:: Task prompt ::
Using the listing below, copy exactly the lines from the one containing "From S2P Require Import Sdk." to the one containing "(on_world m) returns.", both lines included, and no others.

BEGIN Data for the task

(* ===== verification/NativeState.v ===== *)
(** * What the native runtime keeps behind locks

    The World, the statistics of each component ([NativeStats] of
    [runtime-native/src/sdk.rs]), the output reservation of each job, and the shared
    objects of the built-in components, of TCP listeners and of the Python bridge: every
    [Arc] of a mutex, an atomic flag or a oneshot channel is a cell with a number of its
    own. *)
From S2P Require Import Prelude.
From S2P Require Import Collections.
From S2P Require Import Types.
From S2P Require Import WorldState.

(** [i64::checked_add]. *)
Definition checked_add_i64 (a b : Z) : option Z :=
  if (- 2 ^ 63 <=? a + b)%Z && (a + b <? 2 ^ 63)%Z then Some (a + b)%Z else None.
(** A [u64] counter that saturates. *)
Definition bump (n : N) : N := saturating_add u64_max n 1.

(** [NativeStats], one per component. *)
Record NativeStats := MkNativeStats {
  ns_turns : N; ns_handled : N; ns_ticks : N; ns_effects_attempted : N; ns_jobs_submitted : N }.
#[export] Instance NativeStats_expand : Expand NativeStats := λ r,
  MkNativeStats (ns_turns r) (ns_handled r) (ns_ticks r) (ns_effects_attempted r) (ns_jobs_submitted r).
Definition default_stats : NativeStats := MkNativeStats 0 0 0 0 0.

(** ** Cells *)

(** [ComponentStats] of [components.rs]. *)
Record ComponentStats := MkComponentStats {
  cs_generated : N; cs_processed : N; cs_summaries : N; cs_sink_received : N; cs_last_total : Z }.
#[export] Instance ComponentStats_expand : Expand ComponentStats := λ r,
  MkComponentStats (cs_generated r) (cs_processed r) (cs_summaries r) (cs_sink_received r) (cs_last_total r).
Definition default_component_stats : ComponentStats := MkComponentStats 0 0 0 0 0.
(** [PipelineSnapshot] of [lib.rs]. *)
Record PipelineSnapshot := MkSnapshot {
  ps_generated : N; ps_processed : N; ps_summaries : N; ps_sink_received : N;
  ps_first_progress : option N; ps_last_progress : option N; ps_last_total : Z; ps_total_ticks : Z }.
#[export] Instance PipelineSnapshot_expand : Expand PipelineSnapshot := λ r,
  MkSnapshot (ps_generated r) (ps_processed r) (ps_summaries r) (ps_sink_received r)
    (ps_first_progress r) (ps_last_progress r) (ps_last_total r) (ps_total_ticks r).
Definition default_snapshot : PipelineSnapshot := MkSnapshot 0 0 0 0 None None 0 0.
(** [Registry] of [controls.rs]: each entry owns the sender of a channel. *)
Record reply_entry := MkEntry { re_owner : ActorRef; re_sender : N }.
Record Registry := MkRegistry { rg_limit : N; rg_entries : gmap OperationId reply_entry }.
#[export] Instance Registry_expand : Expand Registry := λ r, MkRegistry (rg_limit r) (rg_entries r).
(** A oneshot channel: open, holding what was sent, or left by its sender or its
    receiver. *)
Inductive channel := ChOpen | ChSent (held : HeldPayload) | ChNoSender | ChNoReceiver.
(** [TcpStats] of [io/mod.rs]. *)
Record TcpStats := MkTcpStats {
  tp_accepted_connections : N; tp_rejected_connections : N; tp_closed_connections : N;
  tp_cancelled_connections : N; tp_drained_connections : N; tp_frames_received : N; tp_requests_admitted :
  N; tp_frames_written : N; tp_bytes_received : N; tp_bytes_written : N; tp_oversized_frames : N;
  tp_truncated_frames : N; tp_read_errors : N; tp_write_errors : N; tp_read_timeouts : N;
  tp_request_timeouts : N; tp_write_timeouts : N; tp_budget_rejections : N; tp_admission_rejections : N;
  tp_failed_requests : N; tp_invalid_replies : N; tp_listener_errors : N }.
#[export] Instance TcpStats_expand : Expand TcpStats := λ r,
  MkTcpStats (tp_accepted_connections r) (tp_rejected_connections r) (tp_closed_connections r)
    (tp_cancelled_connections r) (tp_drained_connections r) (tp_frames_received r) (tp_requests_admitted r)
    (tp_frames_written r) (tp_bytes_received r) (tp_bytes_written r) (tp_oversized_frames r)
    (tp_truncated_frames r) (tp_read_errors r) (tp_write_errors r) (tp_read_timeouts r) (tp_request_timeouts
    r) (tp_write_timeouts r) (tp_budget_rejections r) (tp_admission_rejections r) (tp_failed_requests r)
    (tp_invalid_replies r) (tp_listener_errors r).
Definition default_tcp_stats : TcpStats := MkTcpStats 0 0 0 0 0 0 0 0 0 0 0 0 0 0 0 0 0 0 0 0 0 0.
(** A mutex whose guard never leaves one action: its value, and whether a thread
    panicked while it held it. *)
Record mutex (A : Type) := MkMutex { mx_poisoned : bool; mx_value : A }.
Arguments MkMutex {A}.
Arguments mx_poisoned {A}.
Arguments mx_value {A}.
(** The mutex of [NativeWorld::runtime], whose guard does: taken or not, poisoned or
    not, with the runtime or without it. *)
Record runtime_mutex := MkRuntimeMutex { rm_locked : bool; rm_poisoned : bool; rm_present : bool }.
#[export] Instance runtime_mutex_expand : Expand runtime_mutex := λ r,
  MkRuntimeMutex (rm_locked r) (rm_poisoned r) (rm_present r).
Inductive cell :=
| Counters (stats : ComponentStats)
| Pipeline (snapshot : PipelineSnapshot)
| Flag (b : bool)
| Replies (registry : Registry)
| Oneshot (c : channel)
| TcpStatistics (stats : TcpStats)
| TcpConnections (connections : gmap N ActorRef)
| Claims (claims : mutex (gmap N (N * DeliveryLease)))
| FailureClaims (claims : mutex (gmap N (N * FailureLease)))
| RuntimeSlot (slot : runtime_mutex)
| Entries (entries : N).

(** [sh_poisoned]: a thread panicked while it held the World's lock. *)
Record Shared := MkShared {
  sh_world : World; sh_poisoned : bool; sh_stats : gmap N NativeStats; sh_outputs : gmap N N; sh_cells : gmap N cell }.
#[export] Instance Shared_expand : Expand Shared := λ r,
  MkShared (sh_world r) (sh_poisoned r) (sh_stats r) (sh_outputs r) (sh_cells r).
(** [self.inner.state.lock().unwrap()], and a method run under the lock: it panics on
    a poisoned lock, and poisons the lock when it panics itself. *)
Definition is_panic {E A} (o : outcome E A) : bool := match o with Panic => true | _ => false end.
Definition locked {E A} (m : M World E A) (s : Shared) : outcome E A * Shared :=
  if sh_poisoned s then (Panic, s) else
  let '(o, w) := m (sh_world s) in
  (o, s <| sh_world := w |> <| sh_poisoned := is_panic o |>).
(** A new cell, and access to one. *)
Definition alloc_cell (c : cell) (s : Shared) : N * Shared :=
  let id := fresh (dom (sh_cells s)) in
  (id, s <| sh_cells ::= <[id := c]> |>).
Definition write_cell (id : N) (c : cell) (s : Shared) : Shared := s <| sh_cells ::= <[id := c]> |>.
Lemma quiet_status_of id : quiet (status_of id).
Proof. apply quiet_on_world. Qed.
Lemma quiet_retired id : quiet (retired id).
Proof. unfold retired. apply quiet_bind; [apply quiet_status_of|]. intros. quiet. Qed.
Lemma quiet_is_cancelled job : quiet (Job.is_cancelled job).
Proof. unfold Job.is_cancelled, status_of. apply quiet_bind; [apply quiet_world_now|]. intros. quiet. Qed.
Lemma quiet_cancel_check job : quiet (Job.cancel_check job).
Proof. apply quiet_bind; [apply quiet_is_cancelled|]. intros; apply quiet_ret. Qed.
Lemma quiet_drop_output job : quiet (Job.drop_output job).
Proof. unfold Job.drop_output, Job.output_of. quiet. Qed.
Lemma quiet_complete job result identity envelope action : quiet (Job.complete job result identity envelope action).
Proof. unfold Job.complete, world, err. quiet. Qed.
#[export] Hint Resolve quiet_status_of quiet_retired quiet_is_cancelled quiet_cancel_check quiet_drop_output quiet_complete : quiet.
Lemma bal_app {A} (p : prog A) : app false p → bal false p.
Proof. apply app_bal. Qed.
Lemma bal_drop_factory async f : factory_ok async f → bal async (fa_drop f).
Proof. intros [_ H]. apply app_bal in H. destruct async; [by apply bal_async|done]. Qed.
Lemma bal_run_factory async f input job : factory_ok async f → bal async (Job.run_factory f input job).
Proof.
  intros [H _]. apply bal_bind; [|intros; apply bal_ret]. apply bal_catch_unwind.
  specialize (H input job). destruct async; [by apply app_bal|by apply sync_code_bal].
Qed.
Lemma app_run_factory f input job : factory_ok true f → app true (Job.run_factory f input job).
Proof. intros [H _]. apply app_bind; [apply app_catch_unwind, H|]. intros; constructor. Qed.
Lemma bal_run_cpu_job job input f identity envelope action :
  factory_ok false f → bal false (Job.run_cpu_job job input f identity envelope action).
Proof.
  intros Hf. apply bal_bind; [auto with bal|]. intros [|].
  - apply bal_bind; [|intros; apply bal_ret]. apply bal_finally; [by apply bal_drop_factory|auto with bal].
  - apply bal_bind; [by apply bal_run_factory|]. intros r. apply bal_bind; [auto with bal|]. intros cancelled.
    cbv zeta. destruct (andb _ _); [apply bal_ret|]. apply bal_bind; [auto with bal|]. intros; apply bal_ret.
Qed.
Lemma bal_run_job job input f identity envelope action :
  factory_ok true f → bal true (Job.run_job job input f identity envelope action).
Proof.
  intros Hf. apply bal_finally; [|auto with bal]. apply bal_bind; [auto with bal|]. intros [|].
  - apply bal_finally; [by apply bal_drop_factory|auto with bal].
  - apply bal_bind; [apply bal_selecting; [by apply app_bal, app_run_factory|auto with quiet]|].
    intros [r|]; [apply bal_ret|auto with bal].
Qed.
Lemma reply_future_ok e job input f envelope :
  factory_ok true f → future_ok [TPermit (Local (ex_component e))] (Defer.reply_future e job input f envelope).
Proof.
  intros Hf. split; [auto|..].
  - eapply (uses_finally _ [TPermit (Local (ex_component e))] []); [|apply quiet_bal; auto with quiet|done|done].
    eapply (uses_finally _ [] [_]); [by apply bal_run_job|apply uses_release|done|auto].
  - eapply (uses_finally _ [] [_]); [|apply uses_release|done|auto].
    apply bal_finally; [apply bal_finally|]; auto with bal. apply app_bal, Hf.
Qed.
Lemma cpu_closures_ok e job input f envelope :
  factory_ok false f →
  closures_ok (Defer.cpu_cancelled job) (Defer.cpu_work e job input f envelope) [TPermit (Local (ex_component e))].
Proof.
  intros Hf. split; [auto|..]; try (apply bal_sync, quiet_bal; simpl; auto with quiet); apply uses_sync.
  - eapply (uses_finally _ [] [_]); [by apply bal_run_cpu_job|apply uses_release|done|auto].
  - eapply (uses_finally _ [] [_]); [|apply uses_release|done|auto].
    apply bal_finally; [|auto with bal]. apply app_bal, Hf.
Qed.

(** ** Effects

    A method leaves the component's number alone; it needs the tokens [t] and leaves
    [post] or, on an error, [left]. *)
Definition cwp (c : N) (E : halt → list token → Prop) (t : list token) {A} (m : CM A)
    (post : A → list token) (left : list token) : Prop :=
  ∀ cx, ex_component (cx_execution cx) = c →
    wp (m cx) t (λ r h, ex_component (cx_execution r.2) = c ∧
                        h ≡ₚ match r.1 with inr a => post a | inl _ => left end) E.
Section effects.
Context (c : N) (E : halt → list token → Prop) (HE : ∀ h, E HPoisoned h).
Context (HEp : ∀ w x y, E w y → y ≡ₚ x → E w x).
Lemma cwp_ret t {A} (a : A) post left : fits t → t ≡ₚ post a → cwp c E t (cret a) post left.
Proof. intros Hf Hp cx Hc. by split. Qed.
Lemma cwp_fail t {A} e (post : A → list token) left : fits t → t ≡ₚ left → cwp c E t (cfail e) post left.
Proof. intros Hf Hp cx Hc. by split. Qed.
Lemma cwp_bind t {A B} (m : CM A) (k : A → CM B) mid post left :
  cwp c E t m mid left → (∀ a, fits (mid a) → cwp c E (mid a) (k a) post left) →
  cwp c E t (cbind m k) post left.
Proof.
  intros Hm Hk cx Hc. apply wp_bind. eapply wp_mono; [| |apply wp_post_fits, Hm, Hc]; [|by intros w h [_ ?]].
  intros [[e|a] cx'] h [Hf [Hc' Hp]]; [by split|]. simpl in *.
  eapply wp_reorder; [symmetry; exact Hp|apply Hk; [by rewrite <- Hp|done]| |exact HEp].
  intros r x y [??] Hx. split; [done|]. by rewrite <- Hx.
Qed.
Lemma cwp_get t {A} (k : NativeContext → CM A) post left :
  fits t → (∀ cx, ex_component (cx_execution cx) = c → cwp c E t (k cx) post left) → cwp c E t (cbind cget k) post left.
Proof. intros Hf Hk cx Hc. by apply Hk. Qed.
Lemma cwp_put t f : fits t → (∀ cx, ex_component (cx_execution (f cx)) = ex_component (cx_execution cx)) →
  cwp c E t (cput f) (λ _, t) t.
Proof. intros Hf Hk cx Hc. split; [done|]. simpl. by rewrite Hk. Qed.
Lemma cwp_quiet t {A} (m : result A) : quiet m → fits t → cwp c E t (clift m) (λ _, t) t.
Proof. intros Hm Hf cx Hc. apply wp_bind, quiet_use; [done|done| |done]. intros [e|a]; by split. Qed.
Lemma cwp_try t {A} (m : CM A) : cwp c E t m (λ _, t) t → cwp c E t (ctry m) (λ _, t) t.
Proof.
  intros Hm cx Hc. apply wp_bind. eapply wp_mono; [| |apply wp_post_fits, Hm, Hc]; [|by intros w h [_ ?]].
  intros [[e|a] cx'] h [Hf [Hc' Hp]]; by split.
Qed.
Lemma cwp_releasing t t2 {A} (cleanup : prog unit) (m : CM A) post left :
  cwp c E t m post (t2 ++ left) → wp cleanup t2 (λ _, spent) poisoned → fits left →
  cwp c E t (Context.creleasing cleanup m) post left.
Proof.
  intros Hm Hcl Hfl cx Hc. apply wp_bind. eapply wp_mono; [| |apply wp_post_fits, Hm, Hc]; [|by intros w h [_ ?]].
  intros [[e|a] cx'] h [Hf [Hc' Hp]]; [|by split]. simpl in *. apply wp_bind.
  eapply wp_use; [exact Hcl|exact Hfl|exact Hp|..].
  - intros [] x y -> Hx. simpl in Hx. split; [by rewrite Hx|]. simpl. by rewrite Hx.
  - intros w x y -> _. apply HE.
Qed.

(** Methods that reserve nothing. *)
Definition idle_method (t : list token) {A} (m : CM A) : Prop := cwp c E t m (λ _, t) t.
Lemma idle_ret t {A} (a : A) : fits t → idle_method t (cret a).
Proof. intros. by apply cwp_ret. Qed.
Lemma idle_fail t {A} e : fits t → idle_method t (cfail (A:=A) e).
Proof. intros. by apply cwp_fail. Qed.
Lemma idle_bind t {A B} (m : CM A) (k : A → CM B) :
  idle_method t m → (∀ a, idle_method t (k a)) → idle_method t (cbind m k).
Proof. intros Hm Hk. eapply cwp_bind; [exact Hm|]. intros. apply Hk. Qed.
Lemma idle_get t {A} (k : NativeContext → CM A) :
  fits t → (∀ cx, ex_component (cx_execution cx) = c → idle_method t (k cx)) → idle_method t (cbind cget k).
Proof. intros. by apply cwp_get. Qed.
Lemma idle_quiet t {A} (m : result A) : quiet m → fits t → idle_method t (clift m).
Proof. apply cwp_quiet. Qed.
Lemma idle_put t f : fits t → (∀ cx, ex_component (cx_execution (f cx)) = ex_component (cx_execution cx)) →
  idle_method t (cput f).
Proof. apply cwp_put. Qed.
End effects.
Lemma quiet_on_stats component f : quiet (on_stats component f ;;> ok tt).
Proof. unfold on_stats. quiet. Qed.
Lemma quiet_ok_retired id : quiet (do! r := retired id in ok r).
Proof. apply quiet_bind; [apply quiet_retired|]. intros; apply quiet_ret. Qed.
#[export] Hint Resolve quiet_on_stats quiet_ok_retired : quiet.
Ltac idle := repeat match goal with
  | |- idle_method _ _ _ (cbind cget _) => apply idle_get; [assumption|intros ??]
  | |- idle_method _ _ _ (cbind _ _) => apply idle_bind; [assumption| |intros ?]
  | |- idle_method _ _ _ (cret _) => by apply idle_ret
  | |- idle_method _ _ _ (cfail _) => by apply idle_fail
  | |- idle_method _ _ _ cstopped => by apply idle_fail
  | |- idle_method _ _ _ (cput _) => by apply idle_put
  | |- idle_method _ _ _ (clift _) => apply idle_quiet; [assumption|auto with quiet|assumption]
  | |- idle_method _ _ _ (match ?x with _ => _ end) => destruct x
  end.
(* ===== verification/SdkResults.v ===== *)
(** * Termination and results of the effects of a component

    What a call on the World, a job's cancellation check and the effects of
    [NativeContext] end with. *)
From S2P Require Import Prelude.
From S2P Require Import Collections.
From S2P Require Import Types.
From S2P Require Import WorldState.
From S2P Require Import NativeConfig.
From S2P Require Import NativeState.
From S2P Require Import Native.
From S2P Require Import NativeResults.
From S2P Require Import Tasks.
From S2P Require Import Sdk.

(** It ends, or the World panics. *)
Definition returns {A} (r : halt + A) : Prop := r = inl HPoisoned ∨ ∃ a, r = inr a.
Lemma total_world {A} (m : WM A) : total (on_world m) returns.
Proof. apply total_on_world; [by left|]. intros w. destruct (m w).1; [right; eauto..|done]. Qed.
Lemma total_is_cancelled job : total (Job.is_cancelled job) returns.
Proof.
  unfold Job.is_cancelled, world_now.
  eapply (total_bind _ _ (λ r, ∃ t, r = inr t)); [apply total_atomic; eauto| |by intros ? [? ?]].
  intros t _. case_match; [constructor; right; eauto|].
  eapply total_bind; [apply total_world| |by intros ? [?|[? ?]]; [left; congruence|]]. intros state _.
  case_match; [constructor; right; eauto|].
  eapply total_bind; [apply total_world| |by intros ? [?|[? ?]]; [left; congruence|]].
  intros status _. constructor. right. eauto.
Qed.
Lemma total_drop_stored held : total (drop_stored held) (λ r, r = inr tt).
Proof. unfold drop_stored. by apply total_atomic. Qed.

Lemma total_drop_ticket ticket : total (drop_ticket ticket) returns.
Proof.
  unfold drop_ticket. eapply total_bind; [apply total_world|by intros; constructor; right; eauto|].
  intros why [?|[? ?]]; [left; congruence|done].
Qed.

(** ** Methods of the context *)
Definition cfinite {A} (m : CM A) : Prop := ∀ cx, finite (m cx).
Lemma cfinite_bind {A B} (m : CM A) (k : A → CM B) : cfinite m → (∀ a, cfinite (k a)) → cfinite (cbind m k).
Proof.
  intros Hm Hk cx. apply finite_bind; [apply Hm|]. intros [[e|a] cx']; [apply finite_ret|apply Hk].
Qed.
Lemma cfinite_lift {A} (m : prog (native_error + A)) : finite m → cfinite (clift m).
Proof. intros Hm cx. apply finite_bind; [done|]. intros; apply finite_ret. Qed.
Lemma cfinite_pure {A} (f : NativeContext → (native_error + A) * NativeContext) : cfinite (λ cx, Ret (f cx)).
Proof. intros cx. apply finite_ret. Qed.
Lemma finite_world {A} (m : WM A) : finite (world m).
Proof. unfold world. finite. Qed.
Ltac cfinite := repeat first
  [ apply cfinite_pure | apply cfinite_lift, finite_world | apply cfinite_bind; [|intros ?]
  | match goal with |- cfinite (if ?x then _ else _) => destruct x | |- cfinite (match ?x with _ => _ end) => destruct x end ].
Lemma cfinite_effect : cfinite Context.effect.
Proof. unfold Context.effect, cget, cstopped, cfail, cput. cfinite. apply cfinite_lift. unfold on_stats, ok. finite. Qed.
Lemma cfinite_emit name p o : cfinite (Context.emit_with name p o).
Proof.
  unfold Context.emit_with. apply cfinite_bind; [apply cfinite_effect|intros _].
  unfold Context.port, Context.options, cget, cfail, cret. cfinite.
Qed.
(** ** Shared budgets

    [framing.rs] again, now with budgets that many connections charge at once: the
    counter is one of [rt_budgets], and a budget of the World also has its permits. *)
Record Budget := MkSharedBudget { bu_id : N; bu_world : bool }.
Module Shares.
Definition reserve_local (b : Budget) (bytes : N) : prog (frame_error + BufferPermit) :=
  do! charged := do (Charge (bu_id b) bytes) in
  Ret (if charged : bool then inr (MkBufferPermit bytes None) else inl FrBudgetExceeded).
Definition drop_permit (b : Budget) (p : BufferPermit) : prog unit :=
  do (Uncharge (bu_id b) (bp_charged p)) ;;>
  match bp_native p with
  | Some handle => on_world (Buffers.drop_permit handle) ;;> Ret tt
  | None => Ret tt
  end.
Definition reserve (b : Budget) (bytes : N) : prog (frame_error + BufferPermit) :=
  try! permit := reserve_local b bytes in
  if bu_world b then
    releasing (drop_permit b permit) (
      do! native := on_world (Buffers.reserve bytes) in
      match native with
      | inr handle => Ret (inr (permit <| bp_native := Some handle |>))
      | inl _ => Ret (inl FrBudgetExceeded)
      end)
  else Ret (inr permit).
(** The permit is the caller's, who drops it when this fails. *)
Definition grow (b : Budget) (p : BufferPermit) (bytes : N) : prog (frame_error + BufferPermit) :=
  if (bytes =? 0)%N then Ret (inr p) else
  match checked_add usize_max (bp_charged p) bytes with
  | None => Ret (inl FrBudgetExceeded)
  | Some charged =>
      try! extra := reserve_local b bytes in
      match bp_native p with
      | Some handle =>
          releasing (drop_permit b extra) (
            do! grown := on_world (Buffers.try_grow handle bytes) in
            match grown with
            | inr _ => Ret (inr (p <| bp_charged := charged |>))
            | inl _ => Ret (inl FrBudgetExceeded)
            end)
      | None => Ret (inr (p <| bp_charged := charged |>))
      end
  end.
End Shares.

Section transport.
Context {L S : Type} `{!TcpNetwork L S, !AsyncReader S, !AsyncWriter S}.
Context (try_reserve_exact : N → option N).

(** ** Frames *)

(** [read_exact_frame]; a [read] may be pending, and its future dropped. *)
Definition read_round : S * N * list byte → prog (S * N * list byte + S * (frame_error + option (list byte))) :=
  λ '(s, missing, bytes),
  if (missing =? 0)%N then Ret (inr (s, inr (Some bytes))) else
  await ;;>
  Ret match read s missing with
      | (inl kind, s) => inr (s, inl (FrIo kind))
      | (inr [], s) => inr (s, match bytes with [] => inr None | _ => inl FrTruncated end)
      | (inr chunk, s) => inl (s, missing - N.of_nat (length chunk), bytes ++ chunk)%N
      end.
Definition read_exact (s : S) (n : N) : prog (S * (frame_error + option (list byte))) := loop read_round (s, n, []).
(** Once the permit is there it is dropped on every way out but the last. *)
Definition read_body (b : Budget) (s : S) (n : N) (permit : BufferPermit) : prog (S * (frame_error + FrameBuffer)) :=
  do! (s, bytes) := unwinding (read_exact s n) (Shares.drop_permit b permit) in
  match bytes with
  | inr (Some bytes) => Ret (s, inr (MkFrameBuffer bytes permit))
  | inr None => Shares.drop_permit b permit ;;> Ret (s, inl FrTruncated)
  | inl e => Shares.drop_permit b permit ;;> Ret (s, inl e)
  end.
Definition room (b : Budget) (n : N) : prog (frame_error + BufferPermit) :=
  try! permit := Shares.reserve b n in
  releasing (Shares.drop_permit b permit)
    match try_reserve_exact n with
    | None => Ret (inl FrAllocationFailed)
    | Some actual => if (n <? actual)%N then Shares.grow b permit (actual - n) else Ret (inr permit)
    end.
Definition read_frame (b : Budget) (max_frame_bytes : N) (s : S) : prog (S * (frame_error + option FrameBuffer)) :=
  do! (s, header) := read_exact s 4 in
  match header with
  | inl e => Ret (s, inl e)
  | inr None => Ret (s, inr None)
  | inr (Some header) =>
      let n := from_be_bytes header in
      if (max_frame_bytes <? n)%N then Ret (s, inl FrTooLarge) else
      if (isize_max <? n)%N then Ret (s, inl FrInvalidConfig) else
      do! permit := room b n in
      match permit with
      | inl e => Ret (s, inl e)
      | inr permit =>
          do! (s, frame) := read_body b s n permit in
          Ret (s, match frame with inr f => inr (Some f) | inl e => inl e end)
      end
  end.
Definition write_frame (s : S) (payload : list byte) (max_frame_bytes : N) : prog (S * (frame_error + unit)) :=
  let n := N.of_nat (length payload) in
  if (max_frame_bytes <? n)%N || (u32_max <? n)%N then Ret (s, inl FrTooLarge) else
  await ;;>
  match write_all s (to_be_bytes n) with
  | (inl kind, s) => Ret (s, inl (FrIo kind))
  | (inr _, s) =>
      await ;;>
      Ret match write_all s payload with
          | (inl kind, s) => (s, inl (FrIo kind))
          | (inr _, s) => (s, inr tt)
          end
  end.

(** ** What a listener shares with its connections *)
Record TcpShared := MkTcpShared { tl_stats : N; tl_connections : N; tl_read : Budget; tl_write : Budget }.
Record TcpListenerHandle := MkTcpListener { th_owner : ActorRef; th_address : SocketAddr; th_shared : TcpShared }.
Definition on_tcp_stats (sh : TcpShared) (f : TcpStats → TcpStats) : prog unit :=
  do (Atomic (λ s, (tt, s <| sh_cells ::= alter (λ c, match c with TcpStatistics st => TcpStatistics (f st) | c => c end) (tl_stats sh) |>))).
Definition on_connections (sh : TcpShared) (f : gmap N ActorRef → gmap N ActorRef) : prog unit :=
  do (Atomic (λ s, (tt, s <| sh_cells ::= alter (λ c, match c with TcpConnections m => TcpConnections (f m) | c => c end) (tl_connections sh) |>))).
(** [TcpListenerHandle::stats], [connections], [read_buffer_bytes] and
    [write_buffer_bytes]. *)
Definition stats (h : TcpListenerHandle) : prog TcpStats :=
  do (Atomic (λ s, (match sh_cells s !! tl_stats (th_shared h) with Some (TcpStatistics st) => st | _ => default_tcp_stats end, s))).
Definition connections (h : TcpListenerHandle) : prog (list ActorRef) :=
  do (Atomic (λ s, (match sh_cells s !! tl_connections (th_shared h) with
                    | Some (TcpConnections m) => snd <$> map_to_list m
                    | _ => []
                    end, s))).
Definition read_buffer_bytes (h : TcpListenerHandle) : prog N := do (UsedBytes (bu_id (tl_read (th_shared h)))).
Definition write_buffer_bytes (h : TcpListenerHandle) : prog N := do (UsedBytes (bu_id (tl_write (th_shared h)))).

END Data for the task

:: Response area ::
From S2P Require Import Sdk.

(** It ends, or the World panics. *)
Definition returns {A} (r : halt + A) : Prop := r = inl HPoisoned ∨ ∃ a, r = inr a.
Lemma total_world {A} (m : WM A) : total (on_world m) returns.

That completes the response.